**** Data ****

(* ===== verification/DirectoryBlend.v ===== *)
(** * The directory and its blend index

    The claims of the blend index follow the token bindings of the directory:
    what a fragment query finds is stored, under the tokens the query has
    there. *)

From stdpp Require Import gmap list strings.
From Stdlib Require Import ZArith Lia.
From Stdlib.Strings Require Import Byte.
From S2P Require Import Prelude Keys PyFloat Handler TokenHasher BlendIndex EventGate Placements KeyDirectory KeyDirectoryInv.

Open Scope Z_scope.
Open Scope py_scope.
Open Scope handler_scope.

Implicit Types (d : KeyDirectory) (key : ObjectKey) (t : list Z) (ch h : list byte) (ns : BlendNamespace) (tb : dict (list byte) TokenBinding).

(** ** Claims *)

Definition occ_claims (occs : dict (list byte) Occupant) ch ns : Prop := ∃ o, dget ch occs = Some o ∧ ns ∈ namespaces o.
Definition claims (c : contents) t ch ns : Prop := occ_claims (default [] (dget t c)) ch ns.

Lemma occ_claims_claim h off ns occs ch ns' : occ_claims (claim h off ns occs) ch ns' ↔ occ_claims occs ch ns' ∨ (ch = h ∧ ns' = ns).
Proof.
  unfold occ_claims, claim. rewrite dget_dset. destruct (decide (h = ch)) as [<-|Hne].
  - split.
    + intros (o & [= <-] & Hin). cbn [namespaces] in Hin. apply elem_of_oset_set in Hin as [Hin| ->]; [left|by right].
      destruct (dget h occs) as [o|]; [by exists o|by apply elem_of_nil in Hin].
    + intros [(o & E & Hin)|[_ ->]]; (eexists; split; [reflexivity|]); cbn [namespaces]; apply elem_of_oset_set; [left; by rewrite E|by right].
  - split; [by left|]. by intros [?|[-> _]].
Qed.

Lemma occ_claims_release h ns occs ch ns' : occ_claims (release h ns occs) ch ns' ↔ occ_claims occs ch ns' ∧ ¬ (ch = h ∧ ns' = ns).
Proof.
  unfold occ_claims, release. destruct (dget h occs) as [o|] eqn:E.
  2: { split; [|by intros [? _]]. intros (o & Eo & Hin). split; [by exists o|]. intros [-> _]. congruence. }
  destruct (oset_del ns (namespaces o)) as [|n0 rest] eqn:Ed.
  - rewrite dget_ddel. destruct (decide (h = ch)) as [<-|Hne].
    + split; [by intros (? & ? & _)|]. intros [(o' & E' & Hin) Hne]. rewrite E in E'. injection E' as <-.
      exfalso. assert (ns' ∈ oset_del ns (namespaces o)) as Hd by (apply elem_of_oset_del; split; [done|]; intros ->; by apply Hne). rewrite Ed in Hd. by apply elem_of_nil in Hd.
    + split; [intros H; split; [done|]; by intros [-> _]|by intros [? _]].
  - rewrite <-Ed, dget_dset. destruct (decide (h = ch)) as [<-|Hne].
    + split.
      * intros (o' & [= <-] & Hin). cbn [namespaces] in Hin. apply elem_of_oset_del in Hin as [Hin Hn]. split; [by exists o|]. tauto.
      * intros [(o' & E' & Hin) Hn]. rewrite E in E'. injection E' as <-. eexists. split; [reflexivity|]. cbn [namespaces]. apply elem_of_oset_del. split; [done|]. tauto.
    + split; [intros H; split; [done|]; by intros [-> _]|by intros [? _]].
Qed.

Lemma occ_claims_ddel h occs ch ns : occ_claims (ddel h occs) ch ns ↔ occ_claims occs ch ns ∧ ch ≠ h.
Proof.
  unfold occ_claims. rewrite dget_ddel. destruct (decide (h = ch)) as [<-|Hne]; [split; [by intros (? & ? & _)|by intros [_ ?]]|]. split; [by split; [|congruence]|by intros [? _]].
Qed.

Lemma put_content_get t occs c t' : default [] (dget t' (put_content t occs c)) = if decide (t = t') then occs else default [] (dget t' c).
Proof.
  unfold put_content. destruct occs as [|q occs']; [rewrite dget_ddel|rewrite dget_dset]; by destruct (decide (t = t')).
Qed.

(** What an operation does to the claims. *)
Definition op_claims (cs : nat) (P : list Z → list byte → BlendNamespace → Prop) (op : blend_op) t ch ns : Prop :=
  match op with
  | Add t' h _ ns' => P t ch ns ∨ (length t' = cs ∧ t = t' ∧ ch = h ∧ ns = ns')
  | RemoveClaim t' h ns' => P t ch ns ∧ ¬ (length t' = cs ∧ t = t' ∧ ch = h ∧ ns = ns')
  | RemoveChunk t' h => P t ch ns ∧ ¬ (length t' = cs ∧ t = t' ∧ ch = h)
  end.

Lemma spec_op_claims cs c op t ch ns : claims (spec_op cs c op) t ch ns ↔ op_claims cs (claims c) op t ch ns.
Proof.
  unfold spec_op. destruct (Nat.eqb_spec (length (op_tokens op)) cs) as [Hl|Hl]; cbn [negb].
  - unfold claims. rewrite put_content_get. destruct op as [t' h off ns'|t' h ns'|t' h]; cbn [op_tokens op_claims] in *; destruct (decide (t' = t)) as [->|Hne].
    + rewrite occ_claims_claim. tauto.
    + split; [by left|]. intros [?|(_ & -> & _)]; done.
    + rewrite occ_claims_release. tauto.
    + split; [|by intros [? _]]. intros ?. split; [done|]. by intros (_ & -> & _).
    + rewrite occ_claims_ddel. tauto.
    + split; [|by intros [? _]]. intros ?. split; [done|]. by intros (_ & -> & _).
  - destruct op; cbn [op_claims op_tokens] in *; tauto.
Qed.

Lemma op_claims_ext cs P Q op t ch ns : (∀ t ch ns, P t ch ns ↔ Q t ch ns) → op_claims cs P op t ch ns ↔ op_claims cs Q op t ch ns.
Proof. intros H. destruct op; cbn [op_claims]; by rewrite H. Qed.

(** The additions of [claim_ops]. *)
Lemma add_ops_claims cs c t' h off keys t ch ns :
  claims (foldl (spec_op cs) c ((λ key, Add t' h off (from_object_key key)) <$> keys)) t ch ns ↔
  claims c t ch ns ∨ (length t' = cs ∧ t = t' ∧ ch = h ∧ ∃ key, key ∈ keys ∧ from_object_key key = ns).
Proof.
  revert c. induction keys as [|key keys IH]; intros c.
  - cbn. split; [by left|]. intros [?|(_ & _ & _ & key & ?%elem_of_nil & _)]; done.
  - rewrite fmap_cons. cbn [foldl]. rewrite IH, spec_op_claims. cbn [op_claims]. split.
    + intros [[?|(? & ? & ? & ->)]|(? & ? & ? & k & ? & ?)]; [by left|right; split_and!; [done..|exists key; by split; [left|]]|right; split_and!; [done..|exists k; by split; [right|]]].
    + intros [?|(? & ? & ? & k & [->|?]%elem_of_cons & <-)]; [by left; left|left; right; by split_and!|right; split_and!; [done..|by exists k]].
Qed.

(** ** The invariant *)

Section blend.
Context (C : list Z → Z → Prop).

(** Contents of one length have different fingerprints. *)
Definition no_collisions : Prop :=
  ∀ t t' o o', C t o → C t' o' → length t = length t' → _fingerprint (length t) t = _fingerprint (length t) t' → t = t'.

Definition positioned : Prop := ∀ t o, C t o → t ≠ [] → o ≠ UNKNOWN_TOKEN_OFFSET.

Definition content (cs : nat) t : Prop := length t = cs ∧ ∃ off, C t off.

(** A key of the namespace is stored under a chunk of these tokens. *)
Definition supported tb t ch ns : Prop := ∃ b key, dget ch tb = Some b ∧ tb_token_ids b = t ∧ key ∈ tb_keys b ∧ from_object_key key = ns.

Definition index_ok (x : BlendIndex) : Prop :=
  (0 < bi_chunk_size x)%nat ∧ (0 < bi_probe_stride x)%nat ∧ blend_inv (content (bi_chunk_size x)) (bi_chunk_size x) (bi_probe_stride x) x.

Record blend_ok (enabled : bool) tb (x : BlendIndex) : Prop := {
  bk_content : ∀ h b, dget h tb = Some b → tb_token_ids b = [] ∨ C (tb_token_ids b) (tb_token_offset b);
  bk_index : enabled = true → index_ok x;
  bk_sound : enabled = true → ∀ t ch ns, claims (contents_of (fingerprint_table x)) t ch ns → supported tb t ch ns;
  bk_complete : enabled = true → positioned → ∀ t ch ns, length t = bi_chunk_size x → supported tb t ch ns →
    claims (contents_of (fingerprint_table x)) t ch ns
}.

Context (Hcf : no_collisions).

Lemma content_collision_free cs : collision_free (content cs) cs.
Proof. intros t t' [<- [o Ho]] [Hl [o' Ho']] Hf. by eapply Hcf. Qed.

Lemma claims_length x t ch ns : index_ok x → claims (contents_of (fingerprint_table x)) t ch ns → length t = bi_chunk_size x.
Proof.
  intros (_ & _ & Hi) (o & Eo & _). destruct (dget t (contents_of (fingerprint_table x))) as [occs|] eqn:E; [|done].
  apply dget_Some_elem in E. unfold contents_of in E. apply list_elem_of_fmap in E as ([poly e] & [= -> ->] & Hin). by apply (bv_entries _ _ _ _ Hi) in Hin as (_ & ? & _).
Qed.

(** Operations on contents of [C] keep the index right. *)
Lemma ops_run ops x x' :
  index_ok x → (∀ op, op ∈ ops → ∃ off, C (op_tokens op) off) → run_ops ops x = Ret x' →
  index_ok x' ∧ bi_chunk_size x' = bi_chunk_size x ∧
  ∀ t ch ns, claims (contents_of (fingerprint_table x')) t ch ns ↔ claims (foldl (spec_op (bi_chunk_size x)) (contents_of (fingerprint_table x)) ops) t ch ns.
Proof.
  intros (Hc & Hst & Hi) Hu E. destruct (run_ops_ok _ _ _ (content_collision_free _) ops x Hi) as (x1 & E1 & Hi1 & Ec).
  { intros op Hop Hl. split; [done|]. by apply Hu. }
  rewrite E in E1. injection E1 as <-. pose proof (bv_size _ _ _ _ Hi1) as [Es1 Es2]. unfold index_ok. rewrite Es1, Es2. split; [done|]. split; [done|]. intros t ch ns. by rewrite Ec.
Qed.

Lemma supported_other tb h b t ch ns : ch ≠ h → supported (dset h b tb) t ch ns ↔ supported tb t ch ns.
Proof. intros Hne. unfold supported. by setoid_rewrite dget_dset_ne; [|done]. Qed.

Lemma supported_here tb h b t ns : supported (dset h b tb) t h ns ↔ tb_token_ids b = t ∧ ∃ key, key ∈ tb_keys b ∧ from_object_key key = ns.
Proof.
  unfold supported. rewrite dget_dset_eq. split; [intros (b' & key & [= <-] & ? & ? & ?); eauto|]. intros (? & key & ? & ?). by exists b, key.
Qed.

(** The operations keep the invariant if, on contents of the chunk size, the
    claims they leave are supported, and the supported ones are claimed. *)
Lemma rebound enabled tb tb' x x' ops :
  blend_ok enabled tb x → (∀ h b, dget h tb' = Some b → tb_token_ids b = [] ∨ C (tb_token_ids b) (tb_token_offset b)) →
  run_ops ops x = Ret x' → (enabled = true → ∀ op, op ∈ ops → ∃ off, C (op_tokens op) off) →
  (enabled = true → let cs := bi_chunk_size x in let c := contents_of (fingerprint_table x) in
   (∀ t ch ns, length t = cs → claims c t ch ns → supported tb t ch ns) →
   ∀ t ch ns, (0 < length t)%nat → length t = cs →
     (claims (foldl (spec_op cs) c ops) t ch ns → supported tb' t ch ns) ∧
     (positioned → (supported tb t ch ns → claims c t ch ns) → supported tb' t ch ns → claims (foldl (spec_op cs) c ops) t ch ns)) →
  blend_ok enabled tb' x'.
Proof.
  intros [H1 H2 H3 H4] H1' Er Hu Hs. destruct enabled; [|by split].
  destruct (ops_run ops x x' (H2 eq_refl) (Hu eq_refl) Er) as (Hi & Es & Hcl). destruct (H2 eq_refl) as [Hcs _].
  specialize (Hs eq_refl (λ t ch ns _, H3 eq_refl t ch ns)). split; [done|done| |].
  - intros _ t ch ns Hc. pose proof (claims_length _ _ _ _ Hi Hc) as Hl. rewrite Es in Hl. apply Hs; [lia|done|]. by apply Hcl.
  - intros _ Hp t ch ns Hl Hsup. rewrite Es in Hl. apply Hcl. apply Hs; [lia|done|done| |done]. by apply H4.
Qed.

(** *** Joining a binding *)

Lemma claim_ops_claims enabled cs c b h keys t ch ns :
  enabled = true → claims (foldl (spec_op cs) c (claim_ops enabled h b keys)) t ch ns ↔
  claims c t ch ns ∨ (tb_token_ids b ≠ [] ∧ tb_token_offset b ≠ UNKNOWN_TOKEN_OFFSET ∧ length (tb_token_ids b) = cs ∧ t = tb_token_ids b ∧ ch = h ∧
                      ∃ key, key ∈ keys ∧ from_object_key key = ns).
Proof.
  intros ->. unfold claim_ops. cbn [andb]. case_bool_decide as H0; cbn [negb andb foldl]; [tauto|]. destruct (Z.eqb_spec (tb_token_offset b) UNKNOWN_TOKEN_OFFSET) as [Hu|Hu]; cbn [negb foldl]; [tauto|].
  rewrite add_ops_claims. tauto.
Qed.

Lemma claim_ops_tokens enabled b h keys op : op ∈ claim_ops enabled h b keys → op_tokens op = tb_token_ids b ∧ tb_token_ids b ≠ [].
Proof.
  unfold claim_ops. destruct (_ && _) eqn:E; [|by intros ?%elem_of_nil]. intros (k & -> & _)%list_elem_of_fmap. split; [done|].
  apply andb_true_iff in E as [[_ E]%andb_true_iff _]. by apply negb_true_iff, bool_decide_eq_false in E.
Qed.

****

#### Exercise:
Would you please repeat exactly the lines above, starting at the line with "bk_sound : enabled" and stopping at the line with "Proof. intros t", both included?

#### Exercise output:
  bk_sound : enabled = true → ∀ t ch ns, claims (contents_of (fingerprint_table x)) t ch ns → supported tb t ch ns;
  bk_complete : enabled = true → positioned → ∀ t ch ns, length t = bi_chunk_size x → supported tb t ch ns →
    claims (contents_of (fingerprint_table x)) t ch ns
}.

Context (Hcf : no_collisions).

Lemma content_collision_free cs : collision_free (content cs) cs.
Proof. intros t t' [<- [o Ho]] [Hl [o' Ho']] Hf. by eapply Hcf. Qed.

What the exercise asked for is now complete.